The cane and sugar industry has been in talks with the government on the revised Cane and Sugar Act and sent representatives to join the National Legislative Assembly’s review committee on the amendment of the Cane and Sugar Act B.E. 2527 to ensure a circumspect review and allow the Act to be enacted by the cane crushing season late this year in the hope of quashing Thailand’s dispute with Brazil.
Mr. Sirivuth Siamphakdee, President of the Thai Sugar Millers Corporation Limited’s public relations working group has revealed that every relevant party, including governmental agencies, cane growers, and sugar mills, is working at full steam to reach a conclusion on the management approach after the current quota system is abolished and replaced by sugar price floating, so that it could be enacted by December 1, 2017, which will fall in the 2016/2017 cane crushing season. Although the Office of the Cane and Sugar Board (OCSB) proposed the draft Cane and Sugar Act B.E. 2527 to the Cabinet earlier, Section 77 of the Constitution B.E. 2560 prescribes that a public hearing must be held to consider opinions from all stakeholders from the governmental and private sectors as well as consumers. Therefore, OCSB invited public opinions again through its website and compiled a summary to be considered in the reviewing process and submitted to the Cabinet along with the draft Act. If approved, the draft Act will be put forward to the National Legislative Assembly (NLA) for review and subsequent enactment.
However, to expedite the enactment of the amended Act and ensure fairness to all parties and compliance with the international trade law, NLA has appointed a committee to review the amendment of the Cane and Sugar Act B.E. 2527. The committee is composed of representatives from governmental agencies, sugar mill entrepreneurs, and cane farmers so as to derive information on all necessary aspects and is working in parallel with OCSB to speed up the review process, so that the draft Act can be put into law by this upcoming cane crushing season.
The draft Cane and Sugar Act B.E. 2527 is part of the restructuring of the entire cane and sugar industry in a bid to strengthen it as well as quell the ongoing dispute with Brazil, which earlier accused Thailand of subsidizing its sugar exporters and domestic sugar producers, distorting the pricing structure. In essence, the amended Act aims to reduce the role of the government’s regulatory agencies and make way for the private sector to take part in the management of the cane and sugar industry, abolish the current sugar quota in favour of retail price floating, terminate the 160-baht subsidy program for cane growers, and add new definitions of sugar cane so that it can be used to manufacture of other kinds of products.

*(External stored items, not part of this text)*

(** The calibration button behaves the same way. *)
Lemma debounce_verificarBotaoCalib :
  (forall s ps,
      ultimoEstadoCalibLido s = estadoBotaoCalibEstavel s ->
      rapido (ultimoEstadoCalibLido s) None ps = true ->
      eval (verificarBotaoCalibSeq ps) s = repeat false (length ps)
      /\ estadoBotaoCalibEstavel (exec (verificarBotaoCalibSeq ps) s)
         = estadoBotaoCalibEstavel s)
  /\ (forall s l t0 t pre post,
         ultimoEstadoCalibLido s = estadoBotaoCalibEstavel s ->
         l <> estadoBotaoCalibEstavel s ->
         Forall (fun x => sub_ul x t0 <= tempoDebounce) pre ->
         tempoDebounce < sub_ul t t0 ->
         eval (verificarBotaoCalibSeq (mantido l t0 (pre ++ t :: post))) s
         = repeat false (S (length pre)) ++ true :: repeat false (length post)
         /\ estadoBotaoCalibEstavel
              (exec (verificarBotaoCalibSeq (mantido l t0 (pre ++ t :: post)))
                 s)
            = l).
Proof.
  split.
  - intros s ps Hq Hr. unfold eval, exec.
    rewrite verificarBotaoCalibSeq_pollSeq. cbn [fst snd].
    destruct (pollSeq_rapido ps (botaoCalibracao s) None Hq Hr) as [H1 H2].
    split; [exact H2|]. exact H1.
  - intros s l t0 t pre post Hq Hl Hpre Ht. unfold eval, exec.
    rewrite verificarBotaoCalibSeq_pollSeq. cbn [fst snd].
    destruct (pollSeq_mantido (botaoCalibracao s) l t0 t pre post
                Hq Hl Hpre Ht) as [H1 H2].
    split; [exact H1|exact H2].
Qed.

(** Bounces at 10, 30, 60, 95 and 100 ms commit nothing; a press held
    from 200 ms and polled at 230, 251 and 300 ms commits once, at 251. *)
Lemma debounce_verificarBotao_witness :
  estadoBotaoEstavel
    (exec (verificarBotaoSeq
             [(LOW, 10); (HIGH, 30); (LOW, 60); (LOW, 95); (HIGH, 100)])
       estadoInicial) = HIGH
  /\ eval (verificarBotaoSeq (mantido LOW 200 ([230] ++ 251 :: [300])))
       estadoInicial
     = [false; false; true; false].
Proof.
  split.
  - apply (proj1 debounce_verificarBotao estadoInicial
             [(LOW, 10); (HIGH, 30); (LOW, 60); (LOW, 95); (HIGH, 100)]);
      reflexivity.
  - apply (proj2 debounce_verificarBotao estadoInicial LOW 200 251 [230] [300]).
    + reflexivity.
    + discriminate.
    + repeat constructor; vm_compute; discriminate.
    + reflexivity.
Defined.

(** ** Sampling and calibration *)

Lemma run_gets {A} (f : Estado -> A) (s : Estado) :
  runState (gets f) s = (f s, s).
Proof. reflexivity. Qed.

Lemma run_upd (f : Estado -> Estado) (s : Estado) :
  runState (upd f) s = (tt, f s).
Proof. reflexivity. Qed.

Lemma run_ret {A} (x : A) (s : Estado) : runState (ret x) s = (x, s).
Proof. reflexivity. Qed.

Lemma run_println (m : Mensagem) (s : Estado) :
  runState (println m) s = (tt, set_serial (serial s ++ [m]) s).
Proof. reflexivity. Qed.

Lemma wrap_long_id (z : Z) : - 2 ^ 31 <= z < 2 ^ 31 -> wrap_long z = z.
Proof.
  intros H. unfold wrap_long. rewrite Z.mod_small; lia.
Qed.

Section Amostragem.

Variable sqrtf : Q -> Q.
Variable adc : Pino -> Z -> Z.

Lemma run_analogRead (pino : Pino) (s : Estado) :
  runState (analogRead adc pino) s
  = (adc pino (leiturasADC s), set_leiturasADC (leiturasADC s + 1) s).
Proof. reflexivity. Qed.

Lemma run_somaLeituras (n : nat) (pino : Pino) :
  forall somaLeit s,
    runState (somaLeituras adc n pino somaLeit) s
    = (somaLeiturasDe adc n pino (leiturasADC s) somaLeit,
       set_leiturasADC (leiturasADC s + Z.of_nat n) s).
Proof.
  induction n as [|n IH]; intros somaLeit s.
  - cbn [somaLeituras somaLeiturasDe Z.of_nat]. rewrite Z.add_0_r.
    destruct s; reflexivity.
  - cbn [somaLeituras somaLeiturasDe].
    rewrite run_bind, run_analogRead. cbn [fst snd].
    rewrite IH. cbn [leiturasADC set_leiturasADC].
    f_equal. apply (f_equal (fun k => set_leiturasADC k s)). lia.
Qed.

Lemma run_somaQuadrados (n : nat) (pino : Pino) (offset : Q) :
  forall somaQ s,
    runState (somaQuadrados adc n pino offset somaQ) s
    = (somaQuadradosDe adc n pino offset (leiturasADC s) somaQ,
       set_leiturasADC (leiturasADC s + Z.of_nat n) s).
Proof.
  induction n as [|n IH]; intros somaQ s.
  - cbn [somaQuadrados somaQuadradosDe Z.of_nat]. rewrite Z.add_0_r.
    destruct s; reflexivity.
  - cbn [somaQuadrados somaQuadradosDe].
    rewrite run_bind, run_analogRead. cbn [fst snd].
    rewrite IH. cbn [leiturasADC set_leiturasADC].
    f_equal. apply (f_equal (fun k => set_leiturasADC k s)). lia.
Qed.

Lemma run_lerTensaoAC_RMS_comOffset (pino : Pino) (s : Estado) :
  runState (lerTensaoAC_RMS_comOffset sqrtf adc pino) s
  = (tensaoRMS sqrtf adc pino (leiturasADC s),
     set_leiturasADC (leiturasADC s + 500) s).
Proof.
  unfold lerTensaoAC_RMS_comOffset.
  rewrite run_bind, run_somaLeituras. cbn [fst snd].
  rewrite run_bind, run_somaQuadrados. cbn [fst snd].
  rewrite run_ret. unfold tensaoRMS, offsetDe.
  cbn [leiturasADC set_leiturasADC].
  change (Z.of_nat amostras) with 250.
  f_equal. apply (f_equal (fun k => set_leiturasADC k s)). lia.
Qed.

Hypothesis sqrtf_nonneg : forall x : Q, (0 <= x)%Q -> (0 <= sqrtf x)%Q.
Hypothesis adc_range : forall p k, 0 <= adc p k <= 1023.

Lemma somaLeiturasDe_limites (pino : Pino) (n : nat) :
  forall k somaLeit,
    0 <= somaLeit ->
    somaLeit + 1023 * Z.of_nat n < 2 ^ 31 ->
    0 <= somaLeiturasDe adc n pino k somaLeit <= somaLeit + 1023 * Z.of_nat n.
Proof.
  induction n as [|n IH]; intros k somaLeit H0 H1; cbn [somaLeiturasDe].
  - lia.
  - pose proof (adc_range pino k) as Hr.
    rewrite wrap_long_id by lia.
    specialize (IH (k + 1) (somaLeit + adc pino k)). lia.
Qed.

Lemma offsetDe_limites (pino : Pino) (k : Z) :
  (0 <= offsetDe adc pino k <= 1023)%Q.
Proof.
  unfold offsetDe.
  pose proof (somaLeiturasDe_limites pino amostras k 0) as H.
  change (Z.of_nat amostras) with 250 in *.
  assert (H' : 0 <= somaLeiturasDe adc amostras pino k 0 <= 255750)
    by (apply H; lia).
  destruct H' as [Ha Hb].
  rewrite Zle_Qle in Ha, Hb.
  change (inject_Z 0) with 0%Q in Ha.
  change (inject_Z 255750) with 255750%Q in Hb.
  change (inject_Z 250) with 250%Q.
  set (x := inject_Z (somaLeiturasDe adc amostras pino k 0)) in *.
  split.
  - apply Qle_shift_div_l; lra.
  - apply Qle_shift_div_r; lra.
Qed.

Lemma quadrado_limites (r : Z) (offset : Q) :
  0 <= r <= 1023 -> (0 <= offset <= 1023)%Q ->
  0 <= trunc_long ((inject_Z r - offset) * (inject_Z r - offset))%Q <= 1046529.
Proof.
  intros [Hr0 Hr1] [Ho0 Ho1].
  rewrite Zle_Qle in Hr0, Hr1.
  change (inject_Z 0) with 0%Q in Hr0.
  change (inject_Z 1023) with 1023%Q in Hr1.
  set (c := (inject_Z r - offset)%Q).
  assert (Hc : (-1023 <= c <= 1023)%Q) by (unfold c; split; lra).
  assert (H0 : (0 <= c * c)%Q) by nra.
  assert (H1 : (c * c <= 1046529)%Q) by nra.
  unfold trunc_long.
  rewrite (proj2 (Qle_bool_iff 0 (c * c)) H0).
  apply Qfloor_resp_le in H0, H1.
  change 0%Q with (inject_Z 0) in H0.
  change 1046529%Q with (inject_Z 1046529) in H1.
  rewrite Qfloor_Z in H0, H1.
  rewrite wrap_long_id; lia.
Qed.

Lemma somaQuadradosDe_limites (pino : Pino) (offset : Q) (n : nat) :
  (0 <= offset <= 1023)%Q ->
  forall k somaQ,
    0 <= somaQ ->
    somaQ + 1046529 * Z.of_nat n < 2 ^ 31 ->
    0 <= somaQuadradosDe adc n pino offset k somaQ
      <= somaQ + 1046529 * Z.of_nat n.
Proof.
  intros Ho.
  induction n as [|n IH]; intros k somaQ H0 H1; cbn [somaQuadradosDe].
  - lia.
  - pose proof (quadrado_limites (adc pino k) offset (adc_range pino k) Ho)
      as Hq.
    cbv zeta. rewrite wrap_long_id by lia.
    match goal with
    | |- context [somaQuadradosDe adc n pino offset (k + 1) ?a] =>
        specialize (IH (k + 1) a)
    end.
    lia.
Qed.

(** The RMS voltage of a channel is never negative. *)
Lemma tensaoRMS_nonneg (pino : Pino) (k : Z) :
  (0 <= tensaoRMS sqrtf adc pino k)%Q.
Proof.
  unfold tensaoRMS. cbv zeta.
  pose proof (somaQuadradosDe_limites pino (offsetDe adc pino k) amostras
                (offsetDe_limites pino k) (k + 250) 0) as H.
  change (Z.of_nat amostras) with 250 in *.
  assert (H' : 0 <= somaQuadradosDe adc amostras pino (offsetDe adc pino k)
                      (k + 250) 0) by (apply H; lia).
  rewrite Zle_Qle in H'. change (inject_Z 0) with 0%Q in H'.
  change (inject_Z 250) with 250%Q.
  set (x := inject_Z _) in *.
  assert (Hx : (0 <= x / 250)%Q) by (apply Qle_shift_div_l; lra).
  pose proof (sqrtf_nonneg _ Hx) as Hs.
  set (r := sqrtf _) in *.
  unfold calibrationFactor.
  assert (Hd : (0 <= r * 2.5 / 512)%Q) by (apply Qle_shift_div_l; lra).
  nra.
Qed.

Lemma acumularCalibDe_nonneg (n : nat) :
  forall k vmin vmax,
    (0 <= vmin)%Q -> (0 <= vmax)%Q ->
    (0 <= fst (acumularCalibDe sqrtf adc n k vmin vmax))%Q
    /\ (0 <= snd (acumularCalibDe sqrtf adc n k vmin vmax))%Q.
Proof.
  induction n as [|n IH]; intros k vmin vmax Hmin Hmax.
  - split; assumption.
  - cbn [acumularCalibDe]. apply IH.
    + pose proof (tensaoRMS_nonneg sensorMin k). lra.
    + pose proof (tensaoRMS_nonneg sensorMax (k + 500)). lra.
Qed.

Lemma mediasCalibDe_nonneg (k : Z) :
  (0 <= fst (mediasCalibDe sqrtf adc k))%Q
  /\ (0 <= snd (mediasCalibDe sqrtf adc k))%Q.
Proof.
  unfold mediasCalibDe. cbn [fst snd].
  destruct (acumularCalibDe_nonneg 8 k 0 0) as [H1 H2]; try lra.
  split; apply Qle_shift_div_l; lra.
Qed.

End Amostragem.

Section Calibracao.

Variable sqrtf : Q -> Q.
Variable adc : Pino -> Z -> Z.

Lemma run_acumularCalib (n : nat) :
  forall vmin vmax s,
    runState (acumularCalib sqrtf adc n vmin vmax) s
    = (acumularCalibDe sqrtf adc n (leiturasADC s) vmin vmax,
       set_leiturasADC (leiturasADC s + 1000 * Z.of_nat n) s).
Proof.
  induction n as [|n IH]; intros vmin vmax s.
  - cbn [acumularCalib acumularCalibDe Z.of_nat]. rewrite Z.add_0_r.
    destruct s; reflexivity.
  - cbn [acumularCalib acumularCalibDe].
    rewrite run_bind, run_lerTensaoAC_RMS_comOffset. cbn [fst snd].
    rewrite run_bind, run_lerTensaoAC_RMS_comOffset. cbn [fst snd].
    rewrite IH. cbn [leiturasADC set_leiturasADC].
    f_equal; [f_equal; lia|].
    apply (f_equal (fun k => set_leiturasADC k s)). lia.
Qed.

“Every party in both the governmental and private sectors related to the cane and sugar industry is trying to create a new and stronger system for the cane and sugar industry and hopes that the draft Cane and Sugar Act, which is being reviewed by the NLA-appointed committee with due circumspection, will be in compliance with international trade law, maintain fairness for all stakeholders, and not lead to any new issues that will give rise to disputes as in the past. This is so that the draft Act could be passed into law by December 1,” said Sirivuth.